The design of RavenDB 4.0The implications of the blittable format
I have written extensively about the blittable format already, so I’ll not get into that again. But what I wanted to do in this post is to discuss the implication of the intersection of two very important features:
- The blittable format requires no further action to be useful.
- Voron is based on a memory mapped file concept.
Those two, brought together, are quite interesting.
To see why, let us consider the current state of affairs. In RavenDB 3.0, we store the data as json directly. Whenever we need to read a document, we need to load the document from disk, parse the json, load it into .NET objects, and only then do something with it. When we just got started with RavenDB, it didn’t actually matter to us. Our main concern was I/O, and that dominated all our costs. We spent multiple releases improving on that, and the solution was the prefetcher.
- Prefetcher will load documents from the disk and make them ready to be indexed.
- The prefetcher is running concurrently to indexing, so we can parallelize I/O and CPU work.
That allow us to reduce most of the I/O wait times, but it still left us with problems. If two indexes are working, and they each use their own prefetcher, then we have double the I/O cost, double the parsing cost, double the memory cost, double the GC cost. So in order to avoid that, we group indexes together that are roughly at the same space in their indexing. But that lead to a different set of problems, if we have one slow index, that would impact all the other indexes, so we need to have a way to “abandon” an index while it is indexing, to let the other indexes in the group the chance to run.
There is also another issue, when inserting documents into the database, we want to index them, but it seems stupid to take the index, write it to the disk, only to then load them from the disk, parse them, etc. So when we insert a new document, we add it to the prefetcher directly, saving us some work in the common case where indexes are caught up and only need to index new things. That, too, have a cost, it means that the lifetime of such objects tend to be much longer, which means that they are more likely to be pushed into Gen1 or Gen2, so they will not be collected for a while, and when they do, it will be a more expensive collection run.
Oh, and to top it off, all of the structure above need to consider available memory, load on the server, time for indexing batch, I/O rates, liveliness and probably a dozen other factors that don’t pop to mind right now. In short, this is complex.
With RavenDB 4.0, we set out to remove all of this complexity. A large part of the motivation for the blittable format and using Voron are driven by the reasoning below.
If we can get to a point where we can just access the values, and reading documents won’t incur a heavy penalty in CPU/memory, we could radically shift the cost structure. Let us see how. Now, the only cost for indexing is going to be pure I/O, paging the documents to memory when we access them. Actually indexing them is done by merely access the mapped memory directly, so we don’t actually need to allocate much memory during indexing.

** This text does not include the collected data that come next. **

(* ===== verification/PorcHeap.v ===== *)
(** * The checker's linked list (src/src/porcupine/checker.go: node, lift, unlift)

    Nodes live in a heap, a list indexed by pointers.  [linked h qs] says that
    the nodes of [qs] form a doubly linked list in that order.  [lift] takes a
    call and its return out of the list and leaves their own pointers alone;
    [unlift] puts them back where they were. *)

From stdpp Require Import base list numbers gmap.
From Stdlib Require Import Lia.
From S2P Require Import Prelude.

Abbreviation ptr := nat.

Record node (V : Type) : Type := mkNode {
  value : option V;
  match_ : option ptr;
  id : Z;
  next : option ptr;
  prev : option ptr;
}.

Arguments mkNode {V}.
Arguments value {V}.
Arguments match_ {V}.
Arguments id {V}.
Arguments next {V}.
Arguments prev {V}.

Abbreviation heap V := (list (node V)).

Section heap.
Context {V : Type}.
Implicit Types h : heap V.

Definition set_next (x : option ptr) (n : node V) : node V :=
  mkNode (value n) (match_ n) (id n) x (prev n).

Definition set_prev (x : option ptr) (n : node V) : node V :=
  mkNode (value n) (match_ n) (id n) (next n) x.

(** [p.next = x] and [p.prev = x]; a nil or dangling [p] panics. *)
Definition write_next (p : option ptr) (x : option ptr) h : outcome (heap V) :=
  p ← of_option p;
  n ← of_option (h !! p);
  mret (<[p := set_next x n]> h).

Definition write_prev (p : option ptr) (x : option ptr) h : outcome (heap V) :=
  p ← of_option p;
  n ← of_option (h !! p);
  mret (<[p := set_prev x n]> h).

(** [&node{...}] *)
Definition new_node (n : node V) h : heap V * ptr := (h ++ [n], length h).

Definition insertBefore (n : ptr) (mark : option ptr) h : outcome (heap V) :=
  match mark with
  | None => mret h
  | Some m =>
      mn ← of_option (h !! m);
      let beforeMark := prev mn in
      h ← write_prev (Some m) (Some n) h;
      h ← write_next (Some n) (Some m) h;
      match beforeMark with
      | None => mret h
      | Some b =>
          h ← write_prev (Some n) (Some b) h;
          write_next (Some b) (Some n) h
      end
  end.

(** [length(n)]; the fuel is the size of the heap. *)
Fixpoint list_length (fuel : nat) (n : option ptr) h : Z :=
  match fuel, n with
  | S fuel', Some p =>
      match h !! p with
      | Some nd => 1 + list_length fuel' (next nd) h
      | None => 0
      end
  | _, _ => 0
  end.

Definition lift (entry : ptr) h : outcome (heap V) :=
  e ← of_option (h !! entry);
  h ← write_next (prev e) (next e) h;
  h ← write_prev (next e) (prev e) h;
  let match_ := match_ e in
  mp ← of_option match_;
  m ← of_option (h !! mp);
  h ← write_next (prev m) (next m) h;
  m ← of_option (h !! mp);
  match next m with
  | None => mret h
  | Some _ => write_prev (next m) (prev m) h
  end.

Definition unlift (entry : ptr) h : outcome (heap V) :=
  e ← of_option (h !! entry);
  mp ← of_option (match_ e);
  m ← of_option (h !! mp);
  h ← write_next (prev m) (Some mp) h;
  m ← of_option (h !! mp);
  h ← (match next m with
       | None => mret h
       | Some _ => write_prev (next m) (Some mp) h
       end);
  e ← of_option (h !! entry);
  h ← write_next (prev e) (Some entry) h;
  write_prev (next e) (Some entry) h.

(** ** Linked sequences *)

Definition before (qs : list ptr) (i : nat) : option ptr :=
  match i with O => None | S j => qs !! j end.

Definition linked h (qs : list ptr) : Prop :=
  NoDup qs ∧
  ∀ i p, qs !! i = Some p → ∃ n, h !! p = Some n ∧ next n = qs !! S i ∧ prev n = before qs i.

(** What never changes: values, matches and ids. *)
Definition stat (n : node V) : option V * option ptr * Z := (value n, match_ n, id n).

Definition same_stat h h' : Prop := stat <$> h' = stat <$> h.

(** [h'] differs from [h] only in links of nodes of [qs]. *)
Definition local_to (qs : list ptr) h h' : Prop :=
  same_stat h h' ∧ ∀ p, p ∉ qs → h' !! p = h !! p.

#[export] Instance local_to_preorder qs : PreOrder (local_to qs).
Proof.
  split; unfold local_to, same_stat.
  - intros h. done.
  - intros a b c [H1 H2] [H3 H4]. split; [congruence|]. intros p Hp. rewrite H4, H2; done.
Qed.

Lemma local_to_mono qs qs' h h' : (∀ p, p ∈ qs → p ∈ qs') → local_to qs h h' → local_to qs' h h'.
Proof. intros Hs [H1 H2]. split; [done|]. intros p Hp. apply H2. intros ?%Hs. done. Qed.
Lemma clear_set1 lin p a va wa :
  lin_ok L0.*2 lin → (p, Inv a va wa) ∈ remL lin → clear (set1 lin a) a = Done lin.
Proof.
  intros [Hok Hr] [Hleft Hin]%list_elem_of_filter. cbn in Hleft. unfold left in Hleft. cbn in Hleft.
  assert (in_range lin a) as Ha by (apply (Hr (Inv a va wa)); by apply (list_elem_of_fmap_2 snd) in Hin).
  destruct (set_spec lin a Hok Ha) as (b & Hb & Hlb & Hokb & Hm). unfold set1. rewrite Hb.
  destruct (clear_spec b a Hokb) as (c & -> & Hlc & Hokc & Hmc); [by eapply in_range_length|].
  f_equal. apply member_ext; [done|done|congruence|]. intros pos Hpos.
  unfold in_range in Hpos. rewrite Hmc, Hm by lia. by destruct (decide (pos = a)) as [->|].
Qed.

(** ** The loop and the search *)

(** The loop stands at position [i] of what is left. *)
Record tracks (cf : config V S) (i : nat) : Prop := {
  tr_static : static_ok (cf_heap cf);
  tr_linked : linked (cf_heap cf) (hd :: (remL (cf_linearized cf)).*1);
  tr_lin : lin_ok L0.*2 (cf_linearized cf);
  tr_entry : cf_entry cf = (remL (cf_linearized cf)).*1 !! i;
  tr_calls : calls_ok (cf_calls cf);
  tr_longest : length (cf_longest cf) = n0;
}.

(** The loop is about to stop with true. *)
Definition wins (cf : config V S) : Prop :=
  ∃ cf', rtc turn cf cf' ∧ (∀ killed, iterate step equal computePartial hd killed cf' = Done (inr true)) ∧
    static_ok (cf_heap cf') ∧ calls_ok (cf_calls cf').

(** The loop comes to a return with everything restored but the cache. *)
Definition fails (cf : config V S) (c : gmap Z (list (bitset * S))) : Prop :=
  ∃ cf' i p a, rtc turn cf cf' ∧ tracks cf' i ∧
    remL (cf_linearized cf) !! i = Some (p, Ret a) ∧ cf_state cf' = cf_state cf ∧
    cf_linearized cf' = cf_linearized cf ∧ cf_calls cf' = cf_calls cf ∧ cf_cache cf' = c ∧
    local_to (hd :: (remL (cf_linearized cf)).*1) (cf_heap cf) (cf_heap cf').

Definition reaches (cf : config V S) (r : bool * gmap Z (list (bitset * S))) : Prop :=
  if r.1 then wins cf else fails cf r.2.

(** Going on from a configuration with the same state, stack and bit set. *)
Lemma reaches_turns cf cf1 r :
  rtc turn cf cf1 → cf_state cf1 = cf_state cf → cf_linearized cf1 = cf_linearized cf →
  cf_calls cf1 = cf_calls cf →
  local_to (hd :: (remL (cf_linearized cf)).*1) (cf_heap cf) (cf_heap cf1) →
  reaches cf1 r → reaches cf r.
Proof.
  intros Ht E1 E2 E3 Hloc. unfold reaches. destruct r as [[] c]; cbn.
  - intros (cf' & H & ?). exists cf'. split; [by etransitivity|done].
  - intros (cf' & i & p & a & H & ? & Hp & ? & ? & ? & ? & Hl). rewrite E2 in *.
    exists cf', i, p, a. split_and!; try congruence; [by etransitivity|].
    by etransitivity.
Qed.

(** The node at the current position. *)
Lemma tracks_node cf i p x :
  tracks cf i → remL (cf_linearized cf) !! i = Some (p, x) →
  cf_entry cf = Some p ∧ (p, x) ∈ L0 ∧
  ∃ n, cf_heap cf !! p = Some n ∧ next n = (remL (cf_linearized cf)).*1 !! Datatypes.S i.
Proof.
  intros [_ Hl _ He _ _] Hi. rewrite He, list_lookup_fmap, Hi. cbn. split; [done|]. split.
  - apply list_elem_of_lookup_2, list_elem_of_filter in Hi. tauto.
  - destruct (linked_placed _ _ (Datatypes.S i) p Hl) as (n & Hn & Hnx & _).
    { by rewrite lookup_cons_S, list_lookup_fmap, Hi. }
    exists n. by rewrite Hnx.
Qed.

(** There is something left, so the head has a successor. *)
Lemma tracks_head cf i x :
  tracks cf i → remL (cf_linearized cf) !! i = Some x →
  ∃ n q, cf_heap cf !! hd = Some n ∧ next n = Some q.
Proof.
  intros [_ Hl _ _ _ _] Hi. destruct (linked_placed _ _ 0%nat hd Hl) as (n & Hn & Hnx & _); [done|].
  cbn in Hnx. destruct (remL (cf_linearized cf)) as [|[q y] L]; [by rewrite lookup_nil in Hi|].
  exists n, q. by rewrite Hnx.
Qed.

Definition at_next (cf : config V S) (i : nat) : config V S :=
  mkConfig (cf_heap cf) ((remL (cf_linearized cf)).*1 !! Datatypes.S i) (cf_state cf)
    (cf_linearized cf) (cf_cache cf) (cf_calls cf) (cf_seqs cf) (cf_longest cf).

Lemma tracks_next cf i : tracks cf i → tracks (at_next cf i) (Datatypes.S i).
Proof. intros []. by split. Qed.

(** What a turn at a call reads. *)
Lemma call_node cf i p a va wa :
  tracks cf i → remL (cf_linearized cf) !! i = Some (p, Inv a va wa) →
  ∃ j n mp m, cf_heap cf !! p = Some n ∧ id n = a ∧ value n = Some va ∧ match_ n = Some mp ∧
    next n = (remL (cf_linearized cf)).*1 !! Datatypes.S i ∧
    cf_heap cf !! mp = Some m ∧ value m = Some wa ∧ (i <= j)%nat ∧
    remL (cf_linearized cf) !! Datatypes.S j = Some (mp, Ret a).
Proof using Hwf.
  intros Htr Hi. destruct (tracks_node _ _ _ _ Htr Hi) as (_ & Hin & n & Hn & Hnx).
  destruct (return_position _ _ _ _ _ _ Hi) as (j & mp & Hij & Hj).
  destruct (tr_static _ _ Htr _ Hin) as (n' & Hn' & Hid & Hv & mp' & m & Hmp & Hret & Hm & Hvm).
  cbn in Hn'. assert (n' = n) as -> by congruence.
  assert (mp' = mp) as ->.
  { apply (ret_unique a); [done|]. apply list_elem_of_lookup_2, list_elem_of_filter in Hj. tauto. }
  exists j, n, mp, m. done.
Qed.

Lemma turn_skip cf i p a va wa :
  tracks cf i → remL (cf_linearized cf) !! i = Some (p, Inv a va wa) →
  (step (cf_state cf) va wa).1 = false ∨
    cacheContains equal (cf_cache cf) (set1 (cf_linearized cf) a) (step (cf_state cf) va wa).2 = true →
  turn cf (at_next cf i).
Proof using Hwf.
  intros Htr Hi Hskip. destruct (call_node _ _ _ _ _ _ Htr Hi)
    as (j & n & mp & m & Hn & Hid & Hv & Hmp & Hnx & Hm & Hvm & Hij & Hj).
  destruct (tracks_head _ _ _ Htr Hi) as (hn & q & Hhd & Hq).
  destruct (tracks_node _ _ _ _ Htr Hi) as (He & Hin & _).
  unfold turn, iterate. rewrite Hhd. cbn. rewrite Hq, He. cbn. rewrite Hn. cbn. rewrite Hmp, Hm. cbn.
  rewrite Hv, Hvm. cbn. unfold at_next. rewrite Hnx.
  destruct (step (cf_state cf) va wa) as [[] st'] eqn:Es; [|done].
  destruct Hskip as [|Hc]; [done|]. cbn in Hc. rewrite clone_same, Hid.
  destruct (set1_spec L0.*2 (cf_linearized cf) a) as (-> & _).
  { apply (tr_lin _ _ Htr). }
  { apply (proj2 (tr_lin _ _ Htr) (Inv a va wa)). by apply (list_elem_of_fmap_2 snd) in Hin. }
  cbn. by rewrite Hc.
Qed.

Lemma delete_linked (L : list (ptr * ev V)) i j :
  delete (Datatypes.S j) (delete (Datatypes.S i) (hd :: L.*1)) = hd :: (delete j (delete i L)).*1.
Proof. by rewrite !list_fmap_delete. Qed.

Lemma turn_push cf i p a va wa st' :
  tracks cf i → remL (cf_linearized cf) !! i = Some (p, Inv a va wa) →
  step (cf_state cf) va wa = (true, st') →
  cacheContains equal (cf_cache cf) (set1 (cf_linearized cf) a) st' = false →
  ∃ h' j mp,
    let cf' := mkConfig h' ((remL (set1 (cf_linearized cf) a)).*1 !! 0%nat) st'
      (set1 (cf_linearized cf) a) (cacheAdd (cf_cache cf) (set1 (cf_linearized cf) a) st')
      (cf_calls cf ++ [(p, cf_state cf)]) (cf_seqs cf) (cf_longest cf) in
    turn cf cf' ∧ tracks cf' 0 ∧
    remL (cf_linearized cf) !! Datatypes.S j = Some (mp, Ret a) ∧ (i <= j)%nat ∧
    lifted h' (hd :: (remL (cf_linearized cf)).*1) i j p mp ∧
    local_to (hd :: (remL (cf_linearized cf)).*1) (cf_heap cf) h'.
Proof using Hwf.
  intros Htr Hi Es Hc. destruct (call_node _ _ _ _ _ _ Htr Hi)
    as (j & n & mp & m & Hn & Hid & Hv & Hmp & Hnx & Hm & Hvm & Hij & Hj).
  destruct (tracks_head _ _ _ Htr Hi) as (hn & q & Hhd & Hq).
  destruct (tracks_node _ _ _ _ Htr Hi) as (He & Hin & _). pose proof (tr_lin _ _ Htr) as Hlin.
  assert (in_range (cf_linearized cf) a) as Ha.
  { apply (proj2 Hlin (Inv a va wa)). by apply (list_elem_of_fmap_2 snd) in Hin. }
  destruct (set1_spec L0.*2 _ a Hlin Ha) as (Hset & Hlin' & _).
  destruct (lift_spec _ _ i j p mp n (tr_linked _ _ Htr)) as (h' & Hlift & Hl' & Hlifted & Hloc);
    [by rewrite lookup_cons_S, list_lookup_fmap, Hi|by rewrite lookup_cons_S, list_lookup_fmap, Hj|done..|].
  rewrite delete_linked, <- (remL_set1 _ _ _ _ _ _ _ _ Hlin Hi Hj Hij) in Hl'.
  destruct (linked_placed _ _ 0%nat hd Hl') as (hn' & Hhn' & Hhx & _); [done|].
  exists h', j, mp. cbn zeta. split; [|split; [|done]].
  - unfold turn, iterate. rewrite Hhd. cbn. rewrite Hq, He. cbn. rewrite Hn. cbn. rewrite Hmp, Hm. cbn.
    rewrite Hv, Hvm. cbn. rewrite Es, clone_same, Hid, Hset. cbn. rewrite Hc. cbn.
    rewrite Hlift. cbn. rewrite Hhn'. cbn. by rewrite Hhx, lookup_cons_S.
  - split; cbn; [|done|done|done| |by apply (tr_longest _ _ Htr)].
    + eapply static_ok_same; [apply Hloc|apply (tr_static _ _ Htr)].
    + apply Forall_app. split; [apply (tr_calls _ _ Htr)|]. apply Forall_singleton. cbn.
      by apply (list_elem_of_fmap_2 fst) in Hin.
Qed.
(** The bytes of a code with four hexadecimal digits; a surrogate is none. *)
Definition encode_rune (n : N) : option string :=
  let byte x rest := String (ascii_of_N x) rest in
  (if n <? 128 then Some (byte n "")
   else if n <? 2048 then Some (byte (192 + n / 64) (byte (128 + n mod 64) ""))
   else if (55296 <=? n) && (n <? 57344) then None
   else Some (byte (224 + n / 4096) (byte (128 + n / 64 mod 64) (byte (128 + n mod 64) ""))))%N.

Definition read_hex (a b c d : ascii) : option string :=
  a ← hex_value a; b ← hex_value b; c ← hex_value c; d ← hex_value d;
  encode_rune (16 * (16 * (16 * N.of_nat a + N.of_nat b) + N.of_nat c) + N.of_nat d).

Definition prepend (t : string) (r : option (string * string)) : option (string * string) :=
  match r with Some (a, rest) => Some (t +:+ a, rest) | None => None end.

Definition cons_char (c : ascii) (r : option (string * string)) : option (string * string) :=
  match r with Some (a, rest) => Some (String c a, rest) | None => None end.

(** The characters up to the closing quote, and what is behind it. *)
Fixpoint read_chars (s : string) : option (string * string) :=
  match s with
  | EmptyString => None
  | String c s' =>
      if bool_decide (c = quote) then Some ("", s')
      else if bool_decide (c = backslash) then
        match s' with
        | String e s'' =>
            if bool_decide (e = "n"%char) then cons_char (ascii_of_nat 10) (read_chars s'')
            else if bool_decide (e = "r"%char) then cons_char (ascii_of_nat 13) (read_chars s'')
            else if bool_decide (e = "t"%char) then cons_char (ascii_of_nat 9) (read_chars s'')
            else if bool_decide (e = "u"%char) then
              match s'' with
              | String h1 (String h2 (String h3 (String h4 t))) =>
                  match read_hex h1 h2 h3 h4 with Some x => prepend x (read_chars t) | None => None end
              | _ => None
              end
            else cons_char e (read_chars s'')
        | EmptyString => None
        end
      else cons_char c (read_chars s')
  end.
(* ===== verification/Labgob.v ===== *)
(** * The checks around encoding/gob (src/src/labgob/labgob.go)

    [checkType] walks over a type and everything it refers to, once per type, and
    counts fields that gob will not transmit; types may refer to themselves.
    [checkDefault] looks for values that a decode may leave behind.  Types are
    numbers into a table of descriptions, as [reflect] has them; whether a name
    starts with an upper-case letter is a parameter.  The package's variables
    [errorCount] and [checked] are the state. *)

From stdpp Require Import base list numbers gmap strings.
From Stdlib Require Import Lia.
From S2P Require Import Prelude.

(** Slices, arrays and pointers have an element type. *)
Inductive kind : Type :=
  | Struct (fields : list (string * nat))
  | Element (elem : nat)
  | Map (elem key : nat)
  | Basic.

Record state : Type := mkState {
  errorCount : Z;
  checked : gset nat;
}.

(** How [reflect] reaches a field: an exported one freely, a hidden one not, and
    an embedded struct with a lower-case name not itself but its exported fields. *)
Inductive visibility : Type := Exported | Embedded | Hidden.

(** The read-only flags a [reflect.Value] carries. *)
Inductive access : Type := Free | EmbedRO | StickyRO.

Definition fieldAccess (a : access) (vis : visibility) : access :=
  match a, vis with
  | StickyRO, _ | _, Hidden => StickyRO
  | _, Embedded => EmbedRO
  | _, Exported => Free
  end.

(** What [checkDefault1] sees of a value: a basic value is or is not its type's
    zero value. *)
#[warnings="-register-all"]
Inductive value : Type :=
  | VStruct (fields : list (visibility * value))
  | VPtr (elem : option value)
  | VBasic (isZero : bool)
  | VOther.

Section labgob.
Variable types : list kind.
Variable isUpper : string → bool.

(** [errorCount += 1] for a field that starts with a lower-case letter *)
Definition countField (name : string) (st : state) : state :=
  if isUpper name then st else mkState (errorCount st + 1) (checked st).

Fixpoint checkFields (rec : nat → state → outcome state) (fields : list (string * nat)) (st : state)
    : outcome state :=
  match fields with
  | [] => mret st
  | (name, t) :: fields' =>
      st ← rec t (countField name st);
      checkFields rec fields' st
  end.

(** The fuel bounds the depth of the recursion. *)
Fixpoint checkType (fuel : nat) (t : nat) (st : state) : outcome state :=
  match fuel with
  | O => Blocked
  | S fuel' =>
      k ← of_option (types !! t);
      if bool_decide (t ∈ checked st) then mret st
      else
        let st := mkState (errorCount st) ({[t]} ∪ checked st) in
        match k with
        | Struct fields => checkFields (checkType fuel') fields st
        | Element elem => checkType fuel' elem st
        | Map elem key =>
            st ← checkType fuel' elem st;
            checkType fuel' key st
        | Basic => mret st
        end
  end.

(** [checkValue] gives it enough: no path repeats a type. *)
Definition checkValue (t : nat) (st : state) : outcome state := checkType (S (length types)) t st.

(** ** The specification *)

Definition refs (k : kind) : list nat :=
  match k with
  | Struct fields => fields.*2
  | Element e => [e]
  | Map e key => [e; key]
  | Basic => []
  end.

Definition refs_of (t : nat) : list nat := default [] (refs <$> types !! t).

(** The fields of a type that will be lost. *)
Definition bad_fields (t : nat) : Z :=
  match types !! t with
  | Some (Struct fields) => Z.of_nat (length (filter (λ f, isUpper f.1 = false) fields))
  | _ => 0
  end.

Inductive reachable (t : nat) : nat → Prop :=
  | reach_self : reachable t t
  | reach_step u w : reachable t u → w ∈ refs_of u → reachable t w.

(** Every type that is checked has all it refers to checked. *)
Definition closed (c : gset nat) : Prop := ∀ t u, t ∈ c → u ∈ refs_of t → u ∈ c.

Definition total_bad (c : gset nat) : Z := foldr (λ t n, bad_fields t + n) 0 (elements c).

(** References stay in the table. *)
Hypothesis Htable : ∀ t u, (t < length types)%nat → u ∈ refs_of t → (u < length types)%nat.

Lemma reachable_trans t u w : reachable t u → reachable u w → reachable t w.
Proof. intros Htu. induction 1; [done|]. by eapply reach_step. Qed.
(* ===== verification/TesterSafety.v ===== *)
(** * What the Raft test harness checks (src/src/raft/config.go)

    The appliers pass exactly the deliveries that agree and come in order; the
    end of a connection is enabled exactly when both of its peers are
    connected; a round of [checkOneLeader] picks the leader of the latest term. *)

From stdpp Require Import base list numbers gmap strings.
From Stdlib Require Import Lia.
From S2P Require Import Prelude Labrpc RaftLog Persister RaftCore RaftLocal RaftTester.

(** ** Deliveries *)

Section deliveries.
Context {T V App : Type}.
Abbreviation config := (@config T V App).
Implicit Types cf : config.

(** A command delivered by a server. *)
Abbreviation delivery := (nat * ApplyMsg)%type.

Fixpoint deliverAll (ds : list delivery) cf : outcome config :=
  match ds with
  | [] => mret cf
  | (i, m) :: ds' => cf ← applier i m cf; deliverAll ds' cf
  end.

(** No two deliveries disagree on an index, by any servers. *)
Definition agreeing (ds : list delivery) : Prop :=
  ∀ d d', d ∈ ds → d' ∈ ds → CommandValid d.2 = true → CommandValid d'.2 = true →
    CommandIndex d.2 = CommandIndex d'.2 → amCommand d.2 = amCommand d'.2.

(** Every delivery above index 1 comes behind one of the index before, by the
    same server. *)
Definition in_order (ds : list delivery) : Prop :=
  ∀ k i m, ds !! k = Some (i, m) → CommandValid m = true → 1 < CommandIndex m →
    ∃ l m', (l < k)%nat ∧ ds !! l = Some (i, m') ∧ CommandValid m' = true ∧
      CommandIndex m' = CommandIndex m - 1.

(** The copies hold what was delivered. *)
Definition copied (ds : list delivery) cf : Prop :=
  ∀ i idx v, (∃ li, cf_logs cf !! i = Some li ∧ li !! idx = Some v) ↔
    ∃ m, (i, m) ∈ ds ∧ CommandValid m = true ∧ CommandIndex m = idx ∧ amCommand m = v.
(** C31. If [one] returns an index, then during the call a connected peer of the
    test, in the state it had at that moment, accepted the command at this index
    as leader, and only the peers and the network changed the test after that; at
    least [expectedServers] servers and at least one have applied the command
    there, and no server has applied another command there; otherwise it returns
    -1, and only when the test was finished. *)
Theorem one_agrees (world : nat → @config T V App → config) clock fuel c cmd expectedServers retry cf index cf' :
  one world clock fuel c cmd expectedServers retry cf = Done (index, cf') →
  index = -1 ∧ checkFinished cf' = true ∨
  submitted world c cmd index cf cf' ∧ 0 < Z.of_nat (length (applied_at index cmd (cf_logs cf'))) ∧
    agreed_on index cmd expectedServers cf'.
Proof. apply oneLoop_spec. Qed.

(** Whatever the peers do, [one] ends: if the clock passes every time, there is a
    number of looks after which it has returned or failed the test. *)
Theorem one_terminates (world : nat → @config T V App → config) clock c cmd expectedServers retry cf :
  (∀ t, ∃ k, ∀ k', (k <= k')%nat → t <= clock k') →
  ∃ fuel0, ∀ fuel, (fuel0 <= fuel)%nat →
    (∃ r, one world clock fuel c cmd expectedServers retry cf = Done r) ∨
    one world clock fuel c cmd expectedServers retry cf = Panicked.
Proof.
  intros Htick. destruct (one_returns_lemma world clock c cmd expectedServers retry cf Htick) as [fuel0 H].
  exists fuel0. intros fuel Hf. specialize (H fuel Hf).
  destruct (one world clock fuel c cmd expectedServers retry cf); [left; by eexists|done|by right].
Qed.

End theorems.

(** ** A leader and a follower for the witnesses *)

Definition ready_leader : Raft :=
  mkRaft 0 2 0 0 0 0 Leader 1 0 0 0 [1; 1] [0; 0] initLog 0 0 false MakePersister.

Definition ready_servers : @config unit unit unit :=
  set_connected [true; true] (set_rafts [Some ready_leader; Some (peer 1 1 Follower)] [None; None] two_servers).

(** Both servers apply the command before the fourth look. *)
Definition applying (k : nat) (cf : @config unit unit unit) : config :=
  if (k <? 4)%nat then cf else set_logs [{[1 := IInt 7]}; {[1 := IInt 7]}] [1; 1] 1 cf.

(** A look every 20 milliseconds. *)
Definition steady (k : nat) : Z := Z.of_nat k * 20 * 10 ^ 6.

Lemma one_agrees_witness :
  ∃ cf', one applying steady 20 (mkClock 0 0) (IInt 7) 2 true ready_servers = Done (1, cf') ∧
    submitted applying (mkClock 0 0) (IInt 7) 1 ready_servers cf' ∧ agreed_on 1 (IInt 7) 2 cf'.
Proof.
  eexists. match goal with |- ?P ∧ _ => assert P as H by (vm_compute; reflexivity) end.
  split; [exact H|].
  destruct (one_agrees applying steady 20 (mkClock 0 0) (IInt 7) 2 true ready_servers _ _ H) as [[? _]|(? & _ & ?)];
    [discriminate|split; assumption].
Defined.

Lemma one_terminates_witness :
  ∃ fuel0, ∀ fuel, (fuel0 <= fuel)%nat →
    (∃ r, one applying steady fuel (mkClock 0 0) (IInt 7) 2 true ready_servers = Done r) ∨
    one applying steady fuel (mkClock 0 0) (IInt 7) 2 true ready_servers = Panicked.
Proof.
  apply one_terminates. intros t. exists (Z.to_nat t). intros k' Hk. unfold steady. lia.
Defined.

Optimizing the actual I/O is pretty easily done by just asking the operating system, we can do that explicitly using PrefetchVirtualMemory or madvise(MADV_WILLNEED), or just let the OS handle that based on actual access pattern. So those are two separate issues that just went away completely. And without needing to spread the cost of loading the documents among all indexes, we no longer have a good reason to go with grouping indexes. So that is out the window, as well as all the complexity that is required to handle a slow index slowing down everyone.
And because newly written documents are likely to be memory resident (they have just been accessed, after all), we can just skip the whole “let us remember recently written documents for the indexes”, because by the time we index them, we are expecting them to still be in memory.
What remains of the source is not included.